[Items from a dataset]
Lemma negb_includes (key : string) (keys : list string) :
  negb (existsb (String.eqb key) keys) = true <-> ~ In key keys.
Proof.
  rewrite negb_true_iff, <- not_true_iff_false, existsb_exists.
  split; intros H Hin; apply H.
  - exists key. split; [exact Hin | apply String.eqb_refl].
  - destruct Hin as (k & Hk & Heq). apply String.eqb_eq in Heq. now subst k.
Qed.

(** The module body once the environment file is dealt with. *)
Lemma envConfig_unfold host vars :
  envConfig host vars =
  let opening :=
    if existsSync host (envFileOf vars) then
      (Log, "✅ Loaded environment: " +:+ envFileOf vars +:+ nl +:+
            "NODE_ENV: " +:+ interpolate (getenv "NODE_ENV" (loadedVars host vars)))
    else notFoundWarning (envFileOf vars) in
  match Zod.safeParse (envSchema host) (envObject (loadedVars host vars)) with
  | Zod.SafeParseError error =>
      {| console :=
           [opening;
            missingError (environmentName (loadedVars host vars))
              (List.filter (fun key => negb (String.eqb key "_errors"))
                           (formatKeys host error))];
         exitCode := Some 1%Z; env := None; processEnv := loadedVars host vars |}
  | Zod.SafeParseSuccess data =>
      let extraKeys :=
        List.filter
          (fun key =>
             negb (existsb (String.eqb key) (shapeKeys host)) &&
             negb (existsb (String.eqb key) systemVars) &&
             negb (String.prefix "npm_" key) &&
             negb (String.prefix "MSYSTEM" key) &&
             negb (String.prefix "MINGW" key) &&
             negb (String.prefix "WT_" key))
          (map fst (loadedVars host vars)) in
      {| console :=
           if 0 <? length extraKeys then
             [opening; loadedLog (environmentName (loadedVars host vars));
              unusedWarning extraKeys]
           else [opening; loadedLog (environmentName (loadedVars host vars))];
         exitCode := None; env := Some data; processEnv := loadedVars host vars |}
  end.
Proof.
  unfold envConfig, loadedVars, envFileOf, environmentName. cbv zeta.
  destruct (existsSync host _); cbv beta iota;
    destruct (Zod.safeParse _ _); try reflexivity;
    destruct (0 <? _); reflexivity.
Qed.

Lemma filter_sublist {A : Type} (f : A -> bool) (l : list A) :
  sublist (List.filter f l) l.
Proof.
  induction l as [|x l IH]; simpl; [constructor|].
  destruct (f x); [now apply sublist_skip | now apply sublist_cons].
Qed.

Lemma extraKeys_spec host (keys : list string) (key : string) :
  In key
     (List.filter
        (fun key =>
           negb (existsb (String.eqb key) (shapeKeys host)) &&
           negb (existsb (String.eqb key) systemVars) &&
           negb (String.prefix "npm_" key) &&
           negb (String.prefix "MSYSTEM" key) &&
           negb (String.prefix "MINGW" key) &&
           negb (String.prefix "WT_" key))
        keys) <->
  In key keys /\ isUnused host key.
Proof.
  rewrite filter_In, !andb_true_iff, !negb_includes, !negb_prefix.
  unfold isUnused. tauto.
Qed.

(** X10. When the schema rejects the environment, the module prints
    exactly two lines and calls [process.exit(1)]: the line about the
    environment file (loaded, or not found), then one error line naming, in
    their order, the keys of the formatted error other than [_errors].  No
    [env] is exported; the closing line "Loaded environment: .env.<name>"
    and the warning about unused variables are not printed. *)
Theorem invalid_environment_exits host vars (error : Zod.ZodError) :
  Zod.safeParse (envSchema host) (envObject (loadedVars host vars)) =
  Zod.SafeParseError error ->
  exitCode (envConfig host vars) = Some 1%Z /\
  env (envConfig host vars) = None /\
  (exists keys,
      console (envConfig host vars) =
      [fileLine host vars; missingError (environmentName (loadedVars host vars)) keys] /\
      sublist keys (formatKeys host error) /\
      forall key, In key keys <-> In key (formatKeys host error) /\ key <> "_errors") /\
  (forall name, ~ In (loadedLog name) (console (envConfig host vars))) /\
  (forall keys, ~ In (unusedWarning keys) (console (envConfig host vars))).
Proof.
  intros Hparse. rewrite envConfig_unfold. cbv zeta. rewrite Hparse. simpl.
  fold (fileLoadedLog (envFileOf vars) (getenv "NODE_ENV" (loadedVars host vars))).
  fold (fileLine host vars).
  split; [reflexivity|]. split; [reflexivity|]. split; [|split].
  - eexists. split; [reflexivity|]. split; [apply filter_sublist|].
    intros key. rewrite filter_In, negb_true_iff, String.eqb_neq. tauto.
  - intros name [H | [H | []]].
    + unfold fileLine, fileLoadedLog, notFoundWarning, loadedLog in H.
      destruct (existsSync host (envFileOf vars)); vm_compute in H; discriminate H.
    + unfold missingError, loadedLog in H. discriminate H.
  - intros keys [H | [H | []]].
    + unfold fileLine, fileLoadedLog, notFoundWarning, unusedWarning in H.
      destruct (existsSync host (envFileOf vars)); vm_compute in H; discriminate H.
    + unfold missingError, unusedWarning in H. discriminate H.
Qed.
Lemma create_failure_before_commit_changes_nothing_witness :
  let out :=
    Api.serve (Api.create_document Scenario.hello)
      (Api.mkEnv "a" 40 41 (λ _, []) Scenario.no_reply Scenario.quiet)
      Scenario.w_ba in
  Logic.durable out.1 = Logic.durable Scenario.w_ba
  ∧ (∃ detail, out.2 = Api.Error 500 detail)
  ∧ (Api.raises
       (Api.mkEnv "a" 40 41 (λ _, []) Scenario.no_reply Scenario.quiet)
       Api.PgRollback = None →
     Api.session out.1 = Api.committed Scenario.w_ba).
Proof.
  apply (create_failure_before_commit_changes_nothing _ _ _ "").
  left. reflexivity.
Defined.

(** ** What the writers leave behind when nothing raises *)

Section outcomes.
Import Api Logic.
Context (env : Env).

Lemma delete_document_stores doc_id w :
  delete_succeeds env doc_id →
  delete_document doc_id env w
  = (mkWorld (Pg.delete_document doc_id (session w))
       (Pg.delete_document doc_id (session w))
       (Chroma.delete doc_id (collection w))
       (delete (cache_key doc_id) (cache w))
       (calls w ++ Spec.delete_plan doc_id),
     Return (mkSuccess true)).
Proof.
  unfold delete_succeeds, Spec.delete_plan. rewrite !Forall_cons.
  intros (Hpg & Hcommit & Hchroma & Hredis & _).
  unfold delete_document, try_except, pg_delete_document, pg_commit,
    chroma_delete, redis_delete, call, modify, mbind, M_bind, mret, M_ret.
  rewrite Hpg, Hcommit, Hchroma, Hredis.
  unfold with_cache, with_call, with_collection, with_committed,
    with_session. cbn. by rewrite <- !app_assoc.
Qed.

Lemma create_document_stores document w :
  create_succeeds env w document →
  create_document document env w
  = (mkWorld (committed (Spec.after_commit env document w))
       (committed (Spec.after_commit env document w))
       (Chroma.add (index_entry env document) (collection w))
       (<[cache_key (uuid4 env) := cache_entry env document]> (cache w))
       (calls (Spec.after_commit env document w)
        ++ [ModelEncode (Spec.text_to_embed document);
            ChromaAdd (uuid4 env); RedisSetex (cache_key (uuid4 env))]),
     Return (Spec.created env document)).
Proof.
  intros (Hcommits & Hmodel & Hindex & Hcache).
  unfold create_document. rewrite run_bind, run_ask.
  cbn beta iota zeta. unfold try_except.
  rewrite (create_database_part env _ document w Hcommits).
  fold (Spec.text_to_embed document).
  unfold model_encode, chroma_add, redis_setex, call, modify, ask,
    mbind, M_bind, mret, M_ret.
  rewrite Hmodel. cbn [Chroma.id]. unfold cache_key in Hcache.
  rewrite Hindex, Hcache.
  unfold with_cache, with_call, with_collection. cbn [calls committed
    session collection cache fst snd]. by rewrite <- !app_assoc.
Qed.

End outcomes.

Section outcome_facts.
Import Api Logic.
Context (env : Env).

Lemma serve_return {A} (handler : M A) w w' a :
  handler env w = (w', Return a) → serve handler env w = (w', Ok a).
Proof. unfold serve. by intros ->. Qed.

Lemma filter_all {A} (P : A → Prop) `{∀ x, Decision (P x)} (l : list A) :
  Forall P l → filter P l = l.
Proof.
  induction 1 as [|x l Hx _ IH]; [done|]. by rewrite filter_cons_True, IH.
Qed.

Lemma filter_none {A} (P : A → Prop) `{∀ x, Decision (P x)} (l : list A) :
  Forall (λ x, ¬ P x) l → filter P l = [].
Proof.
  induction 1 as [|x l Hx _ IH]; [done|]. by rewrite filter_cons_False, IH.
Qed.

Lemma fresh_documents t i :
  Spec.fresh t i → Forall (λ r, Pg.id r ≠ i) (Pg.documents t).
Proof.
  intros [Hdoc _]. apply Forall_forall. intros r Hr Heq. apply Hdoc.
  apply list_elem_of_fmap. eauto.
Qed.

Lemma fresh_tags t i :
  Spec.fresh t i → Forall (λ r, Pg.doc_id r ≠ i) (Pg.tags t).
Proof.
  intros [_ Htag]. apply Forall_forall. intros r Hr Heq. apply Htag.
  apply list_elem_of_fmap. eauto.
Qed.

Lemma chroma_delete_add e c :
  Chroma.has_id c (Chroma.id e) = false →
  Chroma.delete (Chroma.id e) (Chroma.add e c) = c.
Proof.
  intros Hnew. unfold Chroma.add, Chroma.delete. rewrite Hnew.
  rewrite filter_app, filter_cons_False by (intros Hne; by apply Hne).
  rewrite filter_nil, app_nil_r. apply filter_all, Forall_forall. intros e' He' Heq.
  apply bool_decide_eq_false_1 in Hnew. apply Hnew.
  apply list_elem_of_fmap. eauto.
Qed.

• To do
Once you find the line with "(Chroma.add (index_entry env" in the entries above, output it and each line after it up to and including the line with "Chroma.has_id c (Chroma.id e) = false →", and nothing else.

• Reply to the task
       (Chroma.add (index_entry env document) (collection w))
       (<[cache_key (uuid4 env) := cache_entry env document]> (cache w))
       (calls (Spec.after_commit env document w)
        ++ [ModelEncode (Spec.text_to_embed document);
            ChromaAdd (uuid4 env); RedisSetex (cache_key (uuid4 env))]),
     Return (Spec.created env document)).
Proof.
  intros (Hcommits & Hmodel & Hindex & Hcache).
  unfold create_document. rewrite run_bind, run_ask.
  cbn beta iota zeta. unfold try_except.
  rewrite (create_database_part env _ document w Hcommits).
  fold (Spec.text_to_embed document).
  unfold model_encode, chroma_add, redis_setex, call, modify, ask,
    mbind, M_bind, mret, M_ret.
  rewrite Hmodel. cbn [Chroma.id]. unfold cache_key in Hcache.
  rewrite Hindex, Hcache.
  unfold with_cache, with_call, with_collection. cbn [calls committed
    session collection cache fst snd]. by rewrite <- !app_assoc.
Qed.

End outcomes.

Section outcome_facts.
Import Api Logic.
Context (env : Env).

Lemma serve_return {A} (handler : M A) w w' a :
  handler env w = (w', Return a) → serve handler env w = (w', Ok a).
Proof. unfold serve. by intros ->. Qed.

Lemma filter_all {A} (P : A → Prop) `{∀ x, Decision (P x)} (l : list A) :
  Forall P l → filter P l = l.
Proof.
  induction 1 as [|x l Hx _ IH]; [done|]. by rewrite filter_cons_True, IH.
Qed.

Lemma filter_none {A} (P : A → Prop) `{∀ x, Decision (P x)} (l : list A) :
  Forall (λ x, ¬ P x) l → filter P l = [].
Proof.
  induction 1 as [|x l Hx _ IH]; [done|]. by rewrite filter_cons_False, IH.
Qed.

Lemma fresh_documents t i :
  Spec.fresh t i → Forall (λ r, Pg.id r ≠ i) (Pg.documents t).
Proof.
  intros [Hdoc _]. apply Forall_forall. intros r Hr Heq. apply Hdoc.
  apply list_elem_of_fmap. eauto.
Qed.

Lemma fresh_tags t i :
  Spec.fresh t i → Forall (λ r, Pg.doc_id r ≠ i) (Pg.tags t).
Proof.
  intros [_ Htag]. apply Forall_forall. intros r Hr Heq. apply Htag.
  apply list_elem_of_fmap. eauto.
Qed.

Lemma chroma_delete_add e c :
  Chroma.has_id c (Chroma.id e) = false →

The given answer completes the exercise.